Councillor Steve Bell, the Conservative leader, said that certain officials should be available in person to support people, citing problems with parking permits when they were paid for but not sent out.

He said: “The idea behind this is a lot of our residents are unable to access computers, mobile phones or have access to a phone.

“This is about being able to walk into Hove Town Hall with a problem and that problem be resolved.”

As well as noting concerns about the drop in service in housing and parking during the pandemic, Green and Labour councillors noted the challenges to all sectors across Brighton and Hove because of the pandemic.

The two parties added clauses to the motion saying that councillors “recognise that the emergence of new variants shows that the council must continue to work both in emergency mode and recovery mode and this means that there may regrettably continue to be delays to services”.

Councillors were also asked to recognise “the extreme cuts to the council’s budget over the last 12 years” which had left the council “struggling and councils across the country have gone bankrupt because of the government’s failure to fund them properly”.

Cllr Clare, the deputy leader of the council, said that the council’s customer experience was not perfect before the pandemic and she was aware of many of the problems residents faced.

The council carried out annual surveys and customer feedback was “not as good” as members would like in certain areas – and these were the areas where residents were raising concerns now.

Cllr Clare said that the problem was the lack of staff to provide services in person, online and on the phone.

She said: “This should, of course, be a concern, but I don’t think we can pretend this is all pandemic-related and I don’t think we can pretend this is all to do with people working from home.

“It is a combination of extreme pressures for our staff which many members of the public would have had with their jobs as well.

“Every year, money gets taken out of our budget, and there are hundreds less council staff than there used to be, and that means services aren’t going to be delivered in a perfect way.

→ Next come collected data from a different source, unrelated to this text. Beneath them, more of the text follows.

Lemma sum_Q_ge (l : list Q) (a : Q) :
  (∀ x, In x l → a <= x) → inject_Z (Z.of_nat (length l)) * a <= sum_Q l.
Proof.
  induction l as [|x l IH]; intros H.
  - unfold sum_Q. simpl. rewrite Qmult_0_l. apply Qle_refl.
  - rewrite sum_Q_cons. simpl length. rewrite Nat2Z.inj_succ. unfold Z.succ.
    rewrite inject_Z_plus. change (inject_Z 1) with 1.
    pose proof (H x (or_introl eq_refl)). pose proof (IH (fun y Hy => H y (or_intror Hy))).
    lra.
Qed.

Lemma sum_Q_lt (l : list Q) (b : Q) :
  l ≠ [] → (∀ x, In x l → x < b) → sum_Q l < inject_Z (Z.of_nat (length l)) * b.
Proof.
  induction l as [|x l IH]; intros Hne H; [done|].
  rewrite sum_Q_cons. simpl length. rewrite Nat2Z.inj_succ. unfold Z.succ.
  rewrite inject_Z_plus. change (inject_Z 1) with 1.
  pose proof (H x (or_introl eq_refl)) as Hx.
  destruct l as [|y l].
  - change (x + 0 < (0 + 1) * b). lra.
  - assert (sum_Q (y :: l) < inject_Z (Z.of_nat (length (y :: l))) * b) as Hl
      by (apply IH; [done | intros z Hz; apply H; by right]).
    lra.
Qed.

Lemma mean_Q_ge (l : list Q) (a : Q) :
  l ≠ [] → (∀ x, In x l → a <= x) → a <= mean_Q l.
Proof.
  intros Hne H. unfold mean_Q. apply Qle_shift_div_l; [by apply length_pos_Q|].
  rewrite Qmult_comm. by apply sum_Q_ge.
Qed.

Lemma mean_Q_lt (l : list Q) (b : Q) :
  l ≠ [] → (∀ x, In x l → x < b) → mean_Q l < b.
Proof.
  intros Hne H. unfold mean_Q. apply Qlt_shift_div_r; [by apply length_pos_Q|].
  rewrite Qmult_comm. by apply sum_Q_lt.
Qed.

(** The means of a group against bounds that hold on every row of the table. *)
Lemma group_mean_ge (df : list Row) (k : string) (g : list Row) (f : Row → Q) (a : Q) :
  In (k, g) (groupby_Fuente df) → (∀ r, In r df → a <= f r) → a <= mean_Q (map f g).
Proof.
  intros Hg H. apply groupby_Fuente_group in Hg as [Hne Hin].
  apply mean_Q_ge; [by destruct g|].
  intros x Hx. apply in_map_iff in Hx as (r & <- & Hr). apply H, Hin, Hr.
Qed.

Lemma group_mean_lt (df : list Row) (k : string) (g : list Row) (f : Row → Q) (b : Q) :
  In (k, g) (groupby_Fuente df) → (∀ r, In r df → f r < b) → mean_Q (map f g) < b.
Proof.
  intros Hg H. apply groupby_Fuente_group in Hg as [Hne Hin].
  apply mean_Q_lt; [by destruct g|].
  intros x Hx. apply in_map_iff in Hx as (r & <- & Hr). apply H, Hin, Hr.
Qed.

Lemma flat_map_nil {A B : Type} (f : A → list B) (l : list A) :
  (∀ x, In x l → f x = []) → flat_map f l = [].
Proof.
  induction l as [|x l IH]; simpl; intros H; [done|].
  rewrite (H x), IH by auto. done.
Qed.

(** X11.  A table whose rows all have a fill rate of at least 80 and an
    eCPM of at least 1 raises no alert: the section shows the all-clear
    block alone. *)
Theorem healthy_rows_all_clear (df : list Row) :
  (∀ r, In r df → 80 <= Fill_Rate r ∧ 1 <= eCPM r) →
  alerts df = [] ∧ show_alerts df = [all_clear_block].
Proof.
  intros H.
  assert (alerts df = []) as Hnone.
  { rewrite alerts_by_group. apply flat_map_nil. intros [k g] Hg.
    rewrite alerts_loop_single. simpl.
    assert (Qltb (round2 (mean_Q (map Fill_Rate g))) 80 = false) as ->.
    { apply not_true_is_false. rewrite Qltb_lt. apply Qle_not_lt.
      apply (round2_at_least _ _ 8000); [reflexivity|].
      apply (group_mean_ge df k); [done|]. intros r Hr. by apply H. }
    assert (Qltb (round2 (mean_Q (map eCPM g))) 1 = false) as ->.
    { apply not_true_is_false. rewrite Qltb_lt. apply Qle_not_lt.
      apply (round2_at_least _ _ 100); [reflexivity|].
      apply (group_mean_ge df k); [done|]. intros r Hr. by apply H. }
    done. }
  split; [done|]. rewrite show_alerts_cases. by rewrite Hnone.
Qed.

Lemma healthy_rows_all_clear_witness :
  show_alerts healthy_sources = [all_clear_block].
Proof.
  apply (healthy_rows_all_clear healthy_sources).
  intros r Hr. simpl in Hr.
  repeat (destruct Hr as [<- | Hr]; [split; simpl; lra|]). destruct Hr.
Defined.

Lemma count_type_app (t : string) (l1 l2 : list Alert) :
  count_type t (l1 ++ l2) = (count_type t l1 + count_type t l2)%nat.
Proof. unfold count_type. by rewrite List.filter_app, length_app. Qed.

(** X12.  A table whose rows all have a fill rate between 0 and 79.99
    raises a danger alert for every one of its sources: the mean of a
    source is 79.99 at most and is still so after rounding. *)
Theorem low_fill_rows_all_danger (df : list Row) :
  (∀ r, In r df → 0 <= Fill_Rate r ∧ Fill_Rate r <= 79.99) →
  count_type "danger" (alerts df) = length (all_sources df).
Proof.
  intros H. rewrite alerts_by_group, <- groupby_Fuente_keys, length_map.
  assert (∀ kg, In kg (groupby_Fuente df) → In kg (groupby_Fuente df)) as Hsub by auto.
  revert Hsub. generalize (groupby_Fuente df) at 1 3 4.
  induction l as [|[k g] groups IH]; intros Hsub; [done|].
  simpl. rewrite count_type_app, IH by (intros kg Hkg; apply Hsub; by right).
  destruct (count_type_single k (round_source (agg_source g))) as [-> _]. simpl.
  assert (Qltb (round2 (mean_Q (map Fill_Rate g))) 80 = true) as ->; [|done].
  apply Qltb_lt.
  apply Qle_lt_trans with (inject_Z 7999 / 100); [|reflexivity].
  apply round2_le_below_half.
  assert ((inject_Z 7999 + (1 # 2)) / 100 == 79.995) as -> by reflexivity.
  apply (group_mean_lt df k); [apply Hsub; by left|].
  intros r Hr. apply Qle_lt_trans with 79.99; [by apply H | reflexivity].
Qed.

Lemma low_fill_rows_all_danger_witness :
  count_type "danger" (alerts low_fill_sources) = 2%nat.
Proof.
  rewrite (low_fill_rows_all_danger low_fill_sources).
  - vm_compute. reflexivity.
  - intros r Hr. simpl in Hr.
    repeat (destruct Hr as [<- | Hr]; [simpl; lra|]). destruct Hr.
Defined.

(** ** One row per source, whatever the order of the table *)

Lemma ascii_compare_refl (a : ascii) : Ascii.compare a a = Eq.
Proof. unfold Ascii.compare. apply N.compare_refl. Qed.

Lemma ascii_compare_lt_trans (a b c : ascii) :
  Ascii.compare a b = Lt → Ascii.compare b c = Lt → Ascii.compare a c = Lt.
Proof. unfold Ascii.compare. rewrite !N.compare_lt_iff. lia. Qed.

Lemma str_compare_lt_trans (s1 s2 s3 : string) :
  String.compare s1 s2 = Lt → String.compare s2 s3 = Lt → String.compare s1 s3 = Lt.
Proof.
  revert s2 s3. induction s1 as [|a s1 IH]; intros [|b s2] [|c s3]; simpl; try done.
  destruct (Ascii.compare a b) eqn:Eab; try done;
    destruct (Ascii.compare b c) eqn:Ebc; try done.
  - apply Ascii.compare_eq_iff in Eab, Ebc. subst. rewrite ascii_compare_refl. apply IH.
  - apply Ascii.compare_eq_iff in Eab. subst. by rewrite Ebc.
  - apply Ascii.compare_eq_iff in Ebc. subst. by rewrite Eab.
  - by rewrite (ascii_compare_lt_trans a b c).
Qed.

#[global] Instance str_le_trans : Transitive str_le.
Proof.
  intros a b c. unfold str_le, String.leb.
  destruct (String.compare a b) eqn:Eab; try done;
    destruct (String.compare b c) eqn:Ebc; try done; intros _ _.
  - apply String.compare_eq_iff in Eab. subst. by rewrite Ebc.
  - apply String.compare_eq_iff in Eab. subst. by rewrite Ebc.
  - apply String.compare_eq_iff in Ebc. subst. by rewrite Eab.
  - by rewrite (str_compare_lt_trans a b c).
Qed.

#[global] Instance str_le_antisym : AntiSymm eq str_le.
Proof. intros a b. apply String.leb_antisym. Qed.

(** Sorted lists of sources without repetition are equal as soon as they
    have the same members. *)
Lemma sorted_sources_unique (l1 l2 : list string) :
  Sorted str_le l1 → Sorted str_le l2 → NoDup l1 → NoDup l2 →
  (∀ s, In s l1 ↔ In s l2) → l1 = l2.
Proof.
  intros S1 S2 N1 N2 H. apply (Sorted_unique str_le); [done | done |].
  apply NoDup_Permutation; [done | done |].
  intros s. rewrite !list_elem_of_In. apply H.
Qed.

Lemma all_sources_perm (df df' : list Row) : df ≡ₚ df' → all_sources df = all_sources df'.
Proof.
  intros Hp. apply sorted_sources_unique;
    try apply all_sources_sorted; try apply NoDup_all_sources.
  intros s. rewrite !In_all_sources, <- !list_elem_of_In. by rewrite Hp.
Qed.

Lemma List_filter_perm {A : Type} (f : A → bool) (l l' : list A) :
  l ≡ₚ l' → List.filter f l ≡ₚ List.filter f l'.
Proof.
  induction 1 as [|x l l' _ IH|x y l|l l' l'' _ IH1 _ IH2]; simpl.
  - done.
  - destruct (f x); by rewrite IH.
  - destruct (f x), (f y); try done. apply perm_swap.
  - by rewrite IH1.
Qed.
Hypothesis count_app_l : forall a b, count a <= count (a ++ b).
Hypothesis count_app_r : forall a b, count b <= count (a ++ b).

Variable s : str.
Hypothesis s_not_blank : is_blank s = false.
Hypothesis s_over : within s = false.

Lemma over_app_l (t : str) : within (s ++ t) = false.
Proof.
  revert s_over; unfold within_budget; rewrite !Z.leb_gt.
  pose proof (count_app_l s t); lia.
Qed.

Lemma over_app_r (t : str) : within (t ++ s) = false.
Proof.
  revert s_over; unfold within_budget; rewrite !Z.leb_gt.
  pose proof (count_app_r t s); lia.
Qed.

Lemma s_truthy : truthy s = true.
Proof.
  apply truthy_true, not_blank_not_nil; exact s_not_blank.
Qed.

Lemma held_flush (chunks : list str) (cur : str) :
  held s (chunks, cur) -> In s (flush chunks cur).
Proof.
  unfold held, flush; simpl; intros [H| ->].
  - destruct (truthy cur); [apply in_or_app; left|]; exact H.
  - rewrite s_truthy; apply in_or_app; right; left; reflexivity.
Qed.

Lemma held_sentence_step (st : chunk_state) (x : str) :
  held s st -> held s (sentence_step count max_tokens st x).
Proof.
  intros H; destruct st as [chunks cur]; unfold sentence_step.
  destruct (is_blank x); [exact H|].
  cbv zeta; case_budget Et; [|left; apply held_flush; exact H].
  destruct H as [H| H]; [left; exact H|]; simpl in H; subst cur.
  rewrite s_truthy, over_app_l in Et; discriminate.
Qed.

Lemma held_paragraph_step (st : chunk_state) (p : str) :
  held s st -> held s (paragraph_step count max_tokens st p).
Proof.
  intros H; destruct st as [chunks cur]; unfold paragraph_step.
  destruct (is_blank p); [exact H|].
  destruct (negb (within p)).
  - apply fold_left_invariant;
      [left; apply held_flush; exact H|].
    intros st x _; apply held_sentence_step.
  - cbv zeta; case_budget Et; [|left; apply held_flush; exact H].
    destruct H as [H| H]; [left; exact H|]; simpl in H; subst cur.
    rewrite s_truthy, over_app_l in Et; discriminate.
Qed.

Lemma sentence_step_holds (st : chunk_state) :
  held s (sentence_step count max_tokens st s).
Proof.
  destruct st as [chunks cur]; unfold sentence_step.
  rewrite s_not_blank; cbv zeta.
  case_budget Et; [exfalso | right; reflexivity].
  destruct (truthy cur);
    [rewrite over_app_r in Et | rewrite s_over in Et]; discriminate.
Qed.

Lemma own_chunk (ps : list str) (p : str) :
  In p ps -> is_blank p = false -> within p = false ->
  In s (split_sentences p) ->
  In s (assemble count max_tokens ps).
Proof.
  intros Hp Hb Hw Hs; unfold assemble.
  apply in_split in Hp; destruct Hp as (l1 & l2 & ->).
  apply in_split in Hs; destruct Hs as (m1 & m2 & Hm).
  rewrite fold_left_app; simpl.
  set (st := fold_left _ l1 _).
  assert (H : held s (paragraph_step count max_tokens st p)).
  { destruct st as [chunks cur]; unfold paragraph_step.
    rewrite Hb, Hw, Hm, fold_left_app; simpl.
    apply fold_left_invariant; [apply sentence_step_holds|].
    intros st x _; apply held_sentence_step. }
  assert (H' : held s (fold_left (paragraph_step count max_tokens) l2
                       (paragraph_step count max_tokens st p))).
  { apply fold_left_invariant; [exact H|].
    intros st' x _; apply held_paragraph_step. }
  destruct (fold_left _ l2 _) as [chunks cur]; apply held_flush; exact H'.
Qed.

End OwnChunk.
(** * Matrix_cpp: text codec and addressing of [Matrix2D] and [Matrix4D]

    A shallow embedding of [src/Matrix/Matrix2D.hpp] and
    [src/Matrix/Matrix4D.hpp].  The two class templates read and write
    matrices through the C++ stream library and inherit from the class
    template [Matrix<T>] of [Matrix.hpp].

    - [std::string] is [list ascii]; [size_t] counters are [nat].
    - [std::ifstream] and [std::istringstream] are the record [istream]:
      the characters not yet read and the two state bits the code tests.
    - a thrown [std::runtime_error] is a constructor of [runtime_error],
      one per message of the source.
    - an access to a [std::vector] outside its bounds is undefined
      behaviour; the offset tables and the data buffer are accessed through
      checked operations that return [None] there.
    - the element type [T] is a parameter, with its stream operators
      ([Element]); [int] is one instance, a type of decimal numbers that
      [std::setprecision] rounds is another.
    - [Matrix.hpp] is not part of the sources at hand: what the two classes
      use of it is collected in [MatrixBase]. *)

From Stdlib Require Import String Ascii.
From Stdlib Require Import List Bool Arith Lia ZArith.
From Stdlib Require DecimalString DecimalNat DecimalZ DecimalPos DecimalFacts.
Import ListNotations.

Set Implicit Arguments.

(** ** Characters and strings *)

Definition str (s : string) : list ascii := list_ascii_of_string s.

Definition newline : ascii := "010"%char.
Definition comma : ascii := ","%char.
Definition space : ascii := " "%char.
Definition NUL : ascii := "000"%char.

(** [std::isspace] in the "C" locale: space, \t, \n, \v, \f, \r. *)
Definition isspace (c : ascii) : bool :=
  let n := nat_of_ascii c in (n =? 32) || ((9 <=? n) && (n <=? 13)).

Definition isdigit (c : ascii) : bool :=
  let n := nat_of_ascii c in (48 <=? n) && (n <=? 57).

(** [str[i]] on a const [std::string]: the character at [i], and the null
    character at [i = str.size()]. *)
Definition char_at (s : list ascii) (i : nat) : ascii := nth i s NUL.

We have to recognise that.”

Labour councillor Amanda Evans said that she had also been “inundated” with emails.

She said: “I’ve had residents on the phone practically in tears feeling like they’re bashing their head against a brick wall trying to get their parking sorted and still getting fines even though the money is being taken out of their account months ago.

“There’s been computer glitches, problems with getting calls answered, all kinds of problems.

“Yes, we have to sort the services somehow because there is no reason why people working from home can’t answer the phone at home as quickly as they could if they were at their desk at Hove Town Hall.”

Cllr Evans said that the council had to consider new coronavirus variants that may be more contagious or more aggressive than the current omicron sweeping through the population.